オルヴァスは折れた処刑柱の脇へ顎を置いた。
「火冠盟約、第九節。王の土地で言葉をもって降伏した火の民は、罪名を聞き、証拠に答え、判決を受ける権利を持つ」
「盟約は竜討ち戦争で失効した」
「王国年代記はそう書いた。盟約そのものは、王と竜の双方が絶えぬ限り続くと書いてある。おまえの王は生き、私は生きている」
法の文言は正しかった。レオンはそれを知っていた。百九十年前の条約で、法院の学生なら最初の年に読まされる。竜を家畜でなく交戦国として扱った、王国史上もっとも屈辱的な文書だと教わった。
「裁判を引き延ばす気か」
「判決を受けるまでは死なない。飢えでも、刃でも、私を殺せぬ。判決の後は抵抗しない」
竜は首を少し傾けた。鎖が石をこすった。
「急げ、検察官。私が死ねば、鱗にいる死者も消える」
レオンは目を細めた。
竜の鱗が死者の最期を宿すという伝承は知っていた。竜炎に焼かれた者の最後の一分が、一枚ずつ鱗へ移る。迷信として禁じられ、戦後には読む者も絶えたはずだった。
「おまえが殺した者の記憶か」
「竜の火で死んだ者すべてだ。私の火とは限らない。火は血族を巡り、最後に生きる者へ集まる」
刑場にいた誰も、すぐには言葉を返せなかった。
オルヴァスが息を吐くと、鼻孔から白い湯気だけが出た。
「私を早く殺したい者にも、殺さずにおきたい者にも、それは都合が悪いだろう」
夜が明けるころ、大法官エステル・ラウが刑場に到着した。白髪をきつく結った小柄な女で、竜を見ても歩調を変えなかった。盟約の原本を持ってこさせ、濡れた石畳の上で第九節を読んだ。

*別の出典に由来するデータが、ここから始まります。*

(** ** Erasing a block *)

Section erase.
Context (E : kenv) (HE : env_good E) (ns_id : Z).
Context {A : Type} (edev : nvme_ppa_command → gmap Z (gmap Z Z) → Z * A).
#[local] Set Default Proof Using "All".

Lemma erase_ok blk s :
  heap_wf (p_heap s) →
  ∃ s' k mem page, erase_rblk_wait E ns_id edev blk s = Ok (0, [(erase_cmd ns_id (dma_addr E k), mem)], s') ∧
    mem !! Z.of_nat k = Some page ∧ (∀ i p, erase_ppas blk !! i = Some p → page !! Z.of_nat i = Some p) ∧
    heap_wf (p_heap s') ∧ k_live (p_heap s') = k_live (p_heap s).
Proof.
  intros Hw. unfold erase_rblk_wait, kalloc. rewrite (eg_alloc _ HE). cbn [negb].
  set (cmd := ("ppacmd", Z.of_nat (k_calls (p_heap s)))). set (h1 := mk_kheap _ _).
  assert (heap_wf h1) as Hw1 by (by eapply heap_wf_alloc).
  assert (owns h1 [cmd] (k_live (p_heap s))) as Ho1.
  { eapply owns_alloc; [apply owns_nil|apply heap_wf_fresh; [done|set_solver|lia]|done]. }
  destruct (page_zalloc_good E HE (mk_pstate h1 (p_pool s)) _ _ Hw1 Ho1) as (s2 & -> & Hw2 & Ho2 & _ & Hp2).
  rewrite bind_Ok_l. cbn [p_heap p_pool] in *. set (k := k_calls h1) in *.
  destruct (pool_fill (Z.of_nat k) 128 (erase_ppas blk) s2) as (page & Hfill & Hpage);
    [rewrite Hp2, lookup_insert_eq; by eexists|done|done|].
  change (Z.of_nat (length (erase_ppas blk))) with 128. rewrite Hfill, bind_Ok_l. cbn [p_heap p_pool].
  match goal with |- context [nvme_submit_ppa_cmd_sync E edev ?c 0 0 ?st] =>
    destruct (submit_sync_good E HE edev c 0 0 st _ _ Hw2 Ho2) as (s3 & -> & Hp3 & Hw3 & Ho3) end.
  rewrite bind_Ok_l.
  destruct (page_free_good _ _ _ _ Hw3 Ho3) as (s4 & -> & Hw4 & Ho4 & _). rewrite bind_Ok_l.
  destruct (kfree_good _ _ _ _ Hw4 Ho4) as (h5 & -> & Hw5 & Ho5). rewrite bind_Ok_l.
  eexists _, k, _, page. split; [done|]. split; [by rewrite lookup_insert_eq|]. split; [done|].
  split; [done|]. by apply owns_done in Ho5.
Qed.

Lemma sweepup_ok s :
  heap_wf (p_heap s) →
  ∃ s', sweepup_disk E ns_id edev s = Ok s' ∧ heap_wf (p_heap s') ∧ k_live (p_heap s') = k_live (p_heap s).
Proof.
  intros Hw. unfold sweepup_disk.
  match goal with |- context [mfor for_each_blk_reverse ?f s] =>
  destruct (mfor_inv (λ _ s', heap_wf (p_heap s') ∧ k_live (p_heap s') = k_live (p_heap s)) f for_each_blk_reverse s)
    as (s' & Hrun & Hres) end; [done| |by exists s'].
  intros _ blk _ s1 _ (Hw1 & Hl1). destruct (erase_ok blk s1 Hw1) as (s2 & k & mem & page & -> & _ & _ & Hw2 & Hl2).
  rewrite bind_Ok_l. exists s2. split; [done|]. split; [done|congruence].
Qed.
End erase.

Lemma lun_ch_index : Forall (λ x, lun_ch_pairs !! Z.to_nat (x.1 * 16 + x.2) = Some x) lun_ch_pairs.
Proof. apply (bool_decide_unpack _). vm_compute. exact I. Qed.

Lemma erase_ppas_lookup blk lun ch :
  lun ∈ for_each_lun → ch ∈ for_each_ch →
  erase_ppas blk !! Z.to_nat (lun * 16 + ch) = Some (set_ppa_nand_addr ch 0 0 lun 0 blk).
Proof.
  intros Hl Hc. unfold erase_ppas. rewrite list_lookup_fmap.
  assert ((lun, ch) ∈ lun_ch_pairs) as Hin by (by apply lun_ch_in).
  pose proof lun_ch_index as Hf. rewrite Forall_forall in Hf. specialize (Hf _ Hin). cbn [fst snd] in Hf. by rewrite Hf.
Qed.

(** a block is erased on every die.  With memory and requests available,
    [erase_rblk_wait] runs one erase command for 128 pages, whose address list has, at
    entry [16 lun + ch], block [blk] of that LUN and channel; it returns 0 whatever the
    status of the command, and nothing stays allocated.  (128 pages is twice
    [MAX_PPA_PER_CMD].) *)
Lemma erase_rblk_all_dies E ns_id {A} (edev : nvme_ppa_command → gmap Z (gmap Z Z) → Z * A) blk s :
  env_good E → heap_wf (p_heap s) →
  ∃ s' c mem k page, erase_rblk_wait E ns_id edev blk s = Ok (0, [(c, mem)], s') ∧
    c_opcode c = NVM_OP_ERASE ∧ c_nlb c + 1 = 128 ∧ 128 = 2 * MAX_PPA_PER_CMD ∧
    c_ppalist c = u64 (dma_addr E k) ∧ mem !! Z.of_nat k = Some page ∧
    (∀ lun ch, lun ∈ for_each_lun → ch ∈ for_each_ch →
       page !! (16 * lun + ch) = Some (set_ppa_nand_addr ch 0 0 lun 0 blk)) ∧
    k_live (p_heap s') = k_live (p_heap s).
Proof.
  intros HE Hw. destruct (erase_ok E HE ns_id edev blk s Hw) as (s' & k & mem & page & Hrun & Hm & Hpage & _ & Hl).
  exists s', (erase_cmd ns_id (dma_addr E k)), mem, k, page. do 6 (split; [done|]). split; [|done].
  intros lun ch Hlun Hch. rewrite (Z.mul_comm 16). rewrite <-(Z2Nat.id (lun * 16 + ch)).
  - by apply Hpage, erase_ppas_lookup.
  - apply elem_of_seqZ in Hlun, Hch. lia.
Qed.

Lemma erase_rblk_all_dies_witness :
  ∃ s' c mem, erase_rblk_wait env_ok 1 (λ _ _, (5, tt)) 7 empty_pstate = Ok (0, [(c, mem)], s') ∧
    k_live (p_heap s') = ∅.
Proof.
  destruct (erase_rblk_all_dies env_ok 1 (λ _ _, (5, tt)) 7 empty_pstate) as (s' & c & mem & k & page & Hrun & _ & _ & _ & _ & _ & _ & Hl).
  - exact env_ok_good.
  - apply empty_heap_wf.
  - exists s', c, mem. split; [exact Hrun|exact Hl].
Defined.

(** ** The first start *)

Section manufactory.
Context (E : kenv) (HE : env_good E) (ns_id : Z).
Context (dev : nvme_ppa_command → gmap Z Z → Z → Z) (raw : Z → Z → Z).
Context (Hdev : ∀ cmd page p, c_opcode cmd = NVM_OP_RDRAW → c_nlb cmd = CFG_NAND_PLANE_NUM - 1 →
  (∀ i, i ∈ for_each_pl → page !! i = Some (set_nand_pl i p)) → dev cmd page = raw p).
Context (order : list flight → list flight) (Hord : ∀ fl, order fl ≡ₚ fl).
#[local] Set Default Proof Using "All".

Lemma bbt_discovery_ok m :
  heap_wf (p_heap (mp_ps m)) → sys_inv (mp_sys m) [] → bbt_issu_cnt m = 0 → bbt_cmpl_cnt m = 0 →
  (∀ b u c, blk_ok b → u ∈ for_each_lun → c ∈ for_each_ch → bad_bit (bmitbl (mp_sys m)) b u c = false) →
  ("bbtdata", 0) ∉ k_live (p_heap (mp_ps m)) → ("bbtmeta", 0) ∉ k_live (p_heap (mp_ps m)) →
  ∃ m', fscftl_bbt_discovery E ns_id dev order m = Ok m' ∧ heap_wf (p_heap (mp_ps m')) ∧
    k_live (p_heap (mp_ps m')) = k_live (p_heap (mp_ps m)) ∧
    sys_inv (mp_sys m') (filter (λ b, b ≠ 0 ∧ good_blk raw b) for_each_blk_reverse) ∧
    ∀ b u c, blk_ok b → u ∈ for_each_lun → c ∈ for_each_ch →
      bad_bit (bmitbl (mp_sys m')) b u c = bool_decide (b ≠ 0) && marked raw b u c.
Proof.
  intros Hw Hs Hi Hc H0 Hd Hm. unfold fscftl_bbt_discovery, kalloc. rewrite !(eg_alloc _ HE). cbn [negb].
  set (h1 := mk_kheap (S (k_calls (p_heap (mp_ps m)))) _).
  assert (heap_wf h1) as Hw1 by (apply heap_wf_other; [done|by apply (bool_decide_unpack _)]).
  cbn [mp_set_ps mp_ps p_heap p_pool]. set (h2 := mk_kheap (S (k_calls h1)) _).
  assert (heap_wf h2) as Hw2 by (apply heap_wf_other; [done|by apply (bool_decide_unpack _)]).
  assert (owns h1 [("bbtdata", 0)] (k_live (p_heap (mp_ps m)))) as Ho1.
  { eapply owns_alloc; [apply owns_nil|done|done]. }
  assert (owns h2 [("bbtmeta", 0); ("bbtdata", 0)] (k_live (p_heap (mp_ps m)))) as Ho2.
  { eapply owns_alloc; [exact Ho1| |done]. unfold h1. cbn. rewrite elem_of_union, elem_of_singleton.
    by intros [|]. }
  match goal with |- context [mfor for_each_blk_reverse (discover_blk E ns_id dev order ?a ?b) ?m1] =>
    destruct (discovery_loop_ok E HE ns_id dev raw Hdev order a b m1 Hord) as (m3 & -> & Hw3 & Hl3 & Hs3 & Hb3) end;
    [done..|].
  rewrite bind_Ok_l. cbn [mp_set_ps mp_ps p_heap] in Hl3.
  assert (owns (p_heap (mp_ps m3)) [("bbtmeta", 0); ("bbtdata", 0)] (k_live (p_heap (mp_ps m)))) as Ho3.
  { destruct Ho2. constructor; [congruence|done|done]. }
  destruct (kfree_good _ _ _ _ Hw3 Ho3) as (h4 & -> & Hw4 & Ho4). rewrite !bind_Ok_l. cbn [mp_set_ps mp_ps p_heap].
  destruct (kfree_good _ _ _ _ Hw4 Ho4) as (h5 & -> & Hw5 & Ho5). rewrite !bind_Ok_l.
  eexists. split; [done|]. cbn [mp_set_ps mp_ps mp_sys p_heap]. split; [done|]. split; [by apply owns_done in Ho5|]. done.
Qed.
End manufactory.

「法院を開く」と彼女は言った。「被告人オルヴァスの身柄は王国ではなく、法の管理下に置く。鱗一枚たりとも、許可なく剥がしてはならない」
レオンは異議を唱えた。
「被告は王都の全住民を一息で殺せます」
「だから法を急いで捨てるのか。捨てた法を、判決のときだけ拾うつもりか」
大法官は鎖に法院の封蝋をつけた。
「主任検察官はあなたです、ヴァイス。三日以内に訴因を特定しなさい。戦争全部を一頭へ背負わせるような起訴状なら、私が破り捨てます」
レオンは竜を見た。オルヴァスも彼を見ていた。
「灰鐘市三百十二名の殺害。ケルン渡り九十七名の殺害。白谷停戦地六十四名の殺害。まず、この三件です」
「認否は審理で述べる」と竜は答えた。
レオンはその平静さが憎かった。憎しみだけなら、十七年かけて十分に育てた。だが起訴状を書き始めた彼の耳には、竜の言葉が針のように残った。
私の火とは限らない。
灰鐘市で見つけた王冠印の金具を、レオンは誰にも提出していなかった。